---------- SUPPLIED MATERIAL ----------
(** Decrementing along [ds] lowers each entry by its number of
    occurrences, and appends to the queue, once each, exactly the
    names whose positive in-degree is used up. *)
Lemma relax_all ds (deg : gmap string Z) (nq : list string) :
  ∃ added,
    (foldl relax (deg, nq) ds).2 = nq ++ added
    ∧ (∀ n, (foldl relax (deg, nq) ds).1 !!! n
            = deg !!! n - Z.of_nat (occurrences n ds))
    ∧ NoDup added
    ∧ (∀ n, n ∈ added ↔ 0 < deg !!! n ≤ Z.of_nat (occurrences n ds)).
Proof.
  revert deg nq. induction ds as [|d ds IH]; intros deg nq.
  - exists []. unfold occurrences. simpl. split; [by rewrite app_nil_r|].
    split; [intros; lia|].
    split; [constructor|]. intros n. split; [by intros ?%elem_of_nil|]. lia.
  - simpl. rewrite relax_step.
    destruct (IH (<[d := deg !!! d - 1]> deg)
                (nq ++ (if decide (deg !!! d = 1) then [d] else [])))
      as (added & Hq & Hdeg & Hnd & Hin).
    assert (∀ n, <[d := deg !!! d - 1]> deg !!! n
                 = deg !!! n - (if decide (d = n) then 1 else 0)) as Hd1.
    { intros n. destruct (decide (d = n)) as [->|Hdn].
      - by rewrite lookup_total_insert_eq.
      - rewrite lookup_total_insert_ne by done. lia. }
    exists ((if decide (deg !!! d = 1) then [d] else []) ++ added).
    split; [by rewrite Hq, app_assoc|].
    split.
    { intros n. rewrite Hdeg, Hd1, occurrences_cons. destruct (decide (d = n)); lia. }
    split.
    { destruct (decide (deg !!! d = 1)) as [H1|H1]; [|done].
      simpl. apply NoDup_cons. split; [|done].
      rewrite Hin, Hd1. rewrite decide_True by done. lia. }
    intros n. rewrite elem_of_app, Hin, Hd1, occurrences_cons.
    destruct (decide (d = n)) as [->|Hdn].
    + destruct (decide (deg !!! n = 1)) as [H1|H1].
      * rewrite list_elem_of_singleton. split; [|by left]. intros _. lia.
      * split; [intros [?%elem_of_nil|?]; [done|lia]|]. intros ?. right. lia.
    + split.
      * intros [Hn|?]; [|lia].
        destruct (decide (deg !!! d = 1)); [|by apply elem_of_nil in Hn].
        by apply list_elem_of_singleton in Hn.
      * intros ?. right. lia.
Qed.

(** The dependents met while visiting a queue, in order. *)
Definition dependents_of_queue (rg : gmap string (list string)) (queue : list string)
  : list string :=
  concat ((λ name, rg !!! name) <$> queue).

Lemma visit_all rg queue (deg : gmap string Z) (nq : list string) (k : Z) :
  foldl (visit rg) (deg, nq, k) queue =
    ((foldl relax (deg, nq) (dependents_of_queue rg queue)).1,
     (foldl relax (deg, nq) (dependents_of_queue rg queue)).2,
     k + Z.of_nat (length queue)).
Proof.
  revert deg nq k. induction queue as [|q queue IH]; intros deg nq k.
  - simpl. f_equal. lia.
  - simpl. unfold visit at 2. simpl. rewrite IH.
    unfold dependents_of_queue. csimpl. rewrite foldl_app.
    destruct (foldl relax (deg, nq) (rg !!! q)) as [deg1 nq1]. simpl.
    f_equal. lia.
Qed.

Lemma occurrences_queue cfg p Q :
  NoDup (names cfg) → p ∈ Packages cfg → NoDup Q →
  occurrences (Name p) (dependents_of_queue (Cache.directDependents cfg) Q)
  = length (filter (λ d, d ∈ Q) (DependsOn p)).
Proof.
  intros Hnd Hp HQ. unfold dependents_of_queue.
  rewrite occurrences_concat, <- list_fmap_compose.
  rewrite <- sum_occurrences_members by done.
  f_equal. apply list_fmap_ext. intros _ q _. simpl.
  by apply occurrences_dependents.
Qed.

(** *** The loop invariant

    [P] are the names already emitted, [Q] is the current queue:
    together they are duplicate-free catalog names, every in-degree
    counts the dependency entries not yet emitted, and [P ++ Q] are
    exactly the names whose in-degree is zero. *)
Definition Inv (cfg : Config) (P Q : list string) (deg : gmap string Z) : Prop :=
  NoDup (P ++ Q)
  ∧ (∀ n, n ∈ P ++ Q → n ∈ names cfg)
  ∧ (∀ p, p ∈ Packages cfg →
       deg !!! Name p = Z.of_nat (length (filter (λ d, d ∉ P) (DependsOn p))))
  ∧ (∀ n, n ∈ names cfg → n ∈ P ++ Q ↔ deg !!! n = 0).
----------
---------- SUPPLIED MATERIAL ----------
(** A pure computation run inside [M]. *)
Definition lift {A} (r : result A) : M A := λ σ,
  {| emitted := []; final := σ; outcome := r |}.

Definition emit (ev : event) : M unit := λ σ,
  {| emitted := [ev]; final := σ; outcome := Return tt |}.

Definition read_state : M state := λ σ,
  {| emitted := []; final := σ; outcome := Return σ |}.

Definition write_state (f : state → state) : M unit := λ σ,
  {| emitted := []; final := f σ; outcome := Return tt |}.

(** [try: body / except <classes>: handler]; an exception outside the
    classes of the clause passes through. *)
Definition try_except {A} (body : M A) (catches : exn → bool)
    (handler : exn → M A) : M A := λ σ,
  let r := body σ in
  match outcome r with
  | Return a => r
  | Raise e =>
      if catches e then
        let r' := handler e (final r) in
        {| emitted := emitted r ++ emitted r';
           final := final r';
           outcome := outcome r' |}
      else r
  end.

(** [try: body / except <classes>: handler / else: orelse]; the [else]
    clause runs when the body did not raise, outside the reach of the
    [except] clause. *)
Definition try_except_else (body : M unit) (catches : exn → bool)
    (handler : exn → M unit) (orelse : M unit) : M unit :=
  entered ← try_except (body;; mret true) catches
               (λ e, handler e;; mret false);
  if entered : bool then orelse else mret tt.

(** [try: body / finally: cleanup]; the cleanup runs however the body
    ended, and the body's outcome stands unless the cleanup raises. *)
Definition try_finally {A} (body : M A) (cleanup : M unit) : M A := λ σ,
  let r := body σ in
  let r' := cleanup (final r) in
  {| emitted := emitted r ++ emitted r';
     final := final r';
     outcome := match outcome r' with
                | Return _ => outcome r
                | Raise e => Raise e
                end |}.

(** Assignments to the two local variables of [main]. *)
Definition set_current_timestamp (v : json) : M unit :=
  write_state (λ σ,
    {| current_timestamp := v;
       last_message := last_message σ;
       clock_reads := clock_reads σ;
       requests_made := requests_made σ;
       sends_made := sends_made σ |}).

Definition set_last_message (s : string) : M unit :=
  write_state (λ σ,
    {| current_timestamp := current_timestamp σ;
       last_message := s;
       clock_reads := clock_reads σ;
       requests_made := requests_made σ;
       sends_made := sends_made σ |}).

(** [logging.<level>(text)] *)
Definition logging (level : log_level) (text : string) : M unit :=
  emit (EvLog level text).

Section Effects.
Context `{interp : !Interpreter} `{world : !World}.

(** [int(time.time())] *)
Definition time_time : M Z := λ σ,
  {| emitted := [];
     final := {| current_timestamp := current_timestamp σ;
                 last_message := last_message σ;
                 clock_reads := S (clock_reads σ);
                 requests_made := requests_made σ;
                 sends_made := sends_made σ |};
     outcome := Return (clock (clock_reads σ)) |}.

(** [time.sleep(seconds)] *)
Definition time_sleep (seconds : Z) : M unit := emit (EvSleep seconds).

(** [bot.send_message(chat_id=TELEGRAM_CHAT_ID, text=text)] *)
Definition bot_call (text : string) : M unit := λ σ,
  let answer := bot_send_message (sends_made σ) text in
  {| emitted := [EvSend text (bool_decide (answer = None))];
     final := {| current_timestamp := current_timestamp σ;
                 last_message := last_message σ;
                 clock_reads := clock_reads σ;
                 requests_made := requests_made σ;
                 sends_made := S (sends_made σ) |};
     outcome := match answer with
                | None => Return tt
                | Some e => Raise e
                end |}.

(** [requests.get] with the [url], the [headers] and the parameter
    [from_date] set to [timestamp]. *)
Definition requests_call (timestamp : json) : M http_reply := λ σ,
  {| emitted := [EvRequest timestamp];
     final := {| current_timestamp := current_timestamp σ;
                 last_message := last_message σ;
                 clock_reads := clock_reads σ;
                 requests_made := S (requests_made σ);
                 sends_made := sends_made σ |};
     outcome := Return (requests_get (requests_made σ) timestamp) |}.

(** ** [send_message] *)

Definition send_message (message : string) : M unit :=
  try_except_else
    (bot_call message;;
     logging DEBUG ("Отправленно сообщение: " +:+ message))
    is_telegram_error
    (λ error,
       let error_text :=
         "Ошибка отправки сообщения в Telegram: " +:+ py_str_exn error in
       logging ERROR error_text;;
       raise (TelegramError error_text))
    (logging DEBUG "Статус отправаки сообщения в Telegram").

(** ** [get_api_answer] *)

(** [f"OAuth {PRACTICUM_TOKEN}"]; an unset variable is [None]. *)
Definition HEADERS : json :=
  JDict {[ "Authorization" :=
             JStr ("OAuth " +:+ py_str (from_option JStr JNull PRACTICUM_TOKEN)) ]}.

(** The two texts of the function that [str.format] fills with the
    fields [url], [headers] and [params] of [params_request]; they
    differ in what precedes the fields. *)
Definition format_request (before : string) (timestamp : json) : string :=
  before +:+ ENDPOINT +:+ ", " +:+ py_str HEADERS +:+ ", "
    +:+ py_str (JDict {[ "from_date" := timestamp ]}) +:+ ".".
----------
◆ PROBLEM DESCRIPTION: Look above for the line holding "p, p ∈ Packages cfg →", then set down exactly that line and every line after it up to and including the line holding "deg !!! n = 0).", with nothing else.

◆ ANSWER TO THIS TASK:
  ∧ (∀ p, p ∈ Packages cfg →
       deg !!! Name p = Z.of_nat (length (filter (λ d, d ∉ P) (DependsOn p))))
  ∧ (∀ n, n ∈ names cfg → n ∈ P ++ Q ↔ deg !!! n = 0).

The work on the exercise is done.